Then, feeling exhausted enough, I hide the ax in its old place; it is getting light now, and I set off at a run for home.
“Where have you been?” asks Falkenberg.
Now, I do not want him to know about my having taken cold the day before, and perhaps go making talk of it in the kitchen; I simply mutter something about not knowing quite where I have been.
“You’ve been up to see Rønnaug, I bet,” he said.
I answered: yes, I had been with Rønnaug, since he’d guessed it.
“’Twas none so hard to guess,” he said. “Anyhow, you won’t see me running after any of them now.”
“Going to have Emma, then?”
“Why, it looks that way. It’s a pity you can’t get taken on here, too. Then you might get one of the others, perhaps.”
And he went on talking of how I might perhaps have got my pick of the other girls, but the Captain had no use for me. I wasn’t even to go out tomorrow to the wood. . . . The words sound far away, reaching me across a sea of sleep that is rolling towards me.
Next morning the fever is gone; I am still a little weak, but make ready to go out to the wood all the same.
“You won’t need to put on your woodcutting things again,” says Falkenberg. “I told you that before.”
True! Nevertheless, I put on those things, seeing the others are wet. Falkenberg is a little awkward with me now, because of breaking our plan; by way of excuse, he says he thought I was taking work at the vicarage.
“So you’re not coming up to the hills, then?” I asked.
“H’m! No, I don’t think so — no. And you know yourself, I’m sick of tramping around. I’ll not get a better chance than this.”
I make as if it was no great matter to me, and take up a sudden interest in Petter; worst of all for him, poor fellow, to be turned out and nowhere to go.
“Nowhere to go?” echoes Falkenberg. “When he’s lain here the three weeks he’s allowed to stay sick by law, he’ll go back home again. His father’s a farmer.”
Then Falkenberg declares it’s like losing part of himself to have me go. If it wasn’t for Emma, he’d break his word to the Captain after all.
“Here,” he says, “I’ll give you these.”
“It’s the certificates. I shan’t want them now, but they may be the saving of you at a pinch. If you ever wanted to tune a piano, say.”
And he hands me the papers and the key.
But, seeing I haven’t his ear for music, the things are no use to me; and I tell him so. I could better handle a grindstone than a piano.
Whereat Falkenberg burst out laughing, relieved to find me ready with a jest to the last. . . .
Falkenberg goes out. I have time to laze a little, and lie down all dressed on the bed, resting and thinking. Well, our work was at an end; we should have had to go anyhow. I could not reckon on staying here for all eternity. The only thing outside all calculation was that Falkenberg should stay. If only it had been me they’d offered his work, I’d have worked enough for two! Now, was there any chance of buying him off, I wondered? To tell the truth, I fancied I had noticed something before; as if the Captain were not altogether pleased to have this labourer about the place bearing his own name. Well, perhaps I had been wrong.

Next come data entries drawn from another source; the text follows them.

(* ===== verification/Data.v ===== *)
(** * Data: user profiles, job postings and tool replies

    The dictionaries that travel through the tools of
    [src/job_seeker/tools/job_search_tools.py].  A job posting and a user
    profile are decoded JSON objects with the keys the tools read; every key
    may be absent or [null], which is what [dict.get] distinguishes
    ([field]).  Values have the types the profile file and the search tool
    give them: strings, integers, lists of strings, and a rational number
    for the match score (a Python float, taken exactly).  Keys the tools
    never read are not kept. *)

From Stdlib Require Import Ascii ZArith QArith.
From stdpp Require Import base list strings.
From S2P Require Import Prelude Text.

(** The user profile of [knowledge/resume_template.json], by key. *)
Record profile : Type := Profile {
  name : field text;
  current_role : field text;
  years_experience : field Z;
  skills : field (list text);
  preferred_locations : field (list text);
  expected_salary : field Z;
  preferred_company_type : field text;
}.

(** A job posting, by key.  [match_score] and [evaluation_date] are absent
    until the evaluation tool sets them. *)
Record job : Type := Job {
  title : field text;
  company : field text;
  location : field text;
  url : field text;
  description : field text;
  posted_date : field text;
  salary_range : field text;
  site : field text;
  job_type : field text;
  match_score : field Q;
  evaluation_date : field text;
}.

(** [job['match_score'] = score; job['evaluation_date'] = date] *)
Definition set_evaluation (j : job) (score : Q) (date : text) : job :=
  Job (title j) (company j) (location j) (url j) (description j)
      (posted_date j) (salary_range j) (site j) (job_type j)
      (Val score) (Val date).

(** What a tool returns: its payload, or the message of its
    [except Exception as e] handler, a fixed prefix followed by the
    exception. *)
Inductive reply (A : Type) : Type :=
  | Reply (a : A)
  | Failed (prefix : text) (e : exn).
Arguments Reply {A} a.
Arguments Failed {A} prefix e.

(** [try: return body except Exception as e: return f"{prefix}{e}"] *)
Definition guarded {A} (prefix : string) (body : result A) : reply A :=
  match body with
  | Ok a => Reply a
  | Raise e => Failed (txt prefix) e
  end.

Lemma guarded_Reply {A} prefix (body : result A) a :
  guarded prefix body = Reply a ↔ body = Ok a.
Proof. destruct body; simpl; split; congruence. Qed.

Lemma guarded_Failed {A} prefix (body : result A) p e :
  guarded prefix body = Failed p e ↔ body = Raise e ∧ p = txt prefix.
Proof. destruct body; simpl; split; [done | by intros [] | by intros [= <- <-] | by intros [[= ->] ->]]. Qed.

Lemma set_evaluation_score j score date :
  match_score (set_evaluation j score date) = Val score.
Proof. done. Qed.

Lemma set_evaluation_url j score date : url (set_evaluation j score date) = url j.
Proof. done. Qed.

I thought and thought. After all, I had been a good workman, as far as I knew, and I had never stolen a moment of the Captain’s time for work on my own invention. . . .
I fell asleep again, and wakened at the sound of footsteps on the stairs. Before I had time to get properly to my feet, there was the Captain himself in the doorway.
“Don’t get up,” he said kindly, and turned as if to go again. “Still, seeing you’re awake, we might settle up. What do you say?”
I said it was as he pleased, and many thanks.
“I ought to tell you, though, both your friend and I thought you were going to take service at the vicarage, and so. . . . And now the weather’s broken up, there’s no doing more among the timber — and, besides, we’ve got down all there was to come. Well, now; I’ve settled with the other man. I don’t know if you’d. . . . ”
I said I would be quite content with the same.
“H’m! Your friend and I agreed you ought to have more per day.”
Falkenberg had said no word of this to me; it sounded like the Captain’s own idea.
“I agreed with him we should share alike,” said I.
“But you were sort of foreman; of course, you ought to have fifty øre per day extra.”
I saw my hesitation displeased him, and let him reckon it out as he pleased. When he gave me the money, I said it was more than I had reckoned with. The Captain answered:
“Very pleased to hear it. And I’ve written a few lines here that might be useful, saying you’ve worked well the time you were here.”
He handed me the paper.
A just and kindly man, the Captain. He said nothing now about the idea of laying on water to the house next spring; I took it he’d his reasons for that, and did not like to trouble him.
Then he asked:
“So you’re going off now to work on the railway?”
I said I was not quite sure as to that.
“Well, well . . . anyhow, thanks for the time you’ve been with us.”
He moved towards the door. And I, miserable weakling that I was, could not hold myself in check, but asked:
“You won’t be having any work for me later on, perhaps, in the spring?”
“I don’t know; we shall see. I . . . well, it all depends. If you should happen to be anywhere near, why. . . . What about that machine of yours?”
I ventured to ask if I might leave it on the place.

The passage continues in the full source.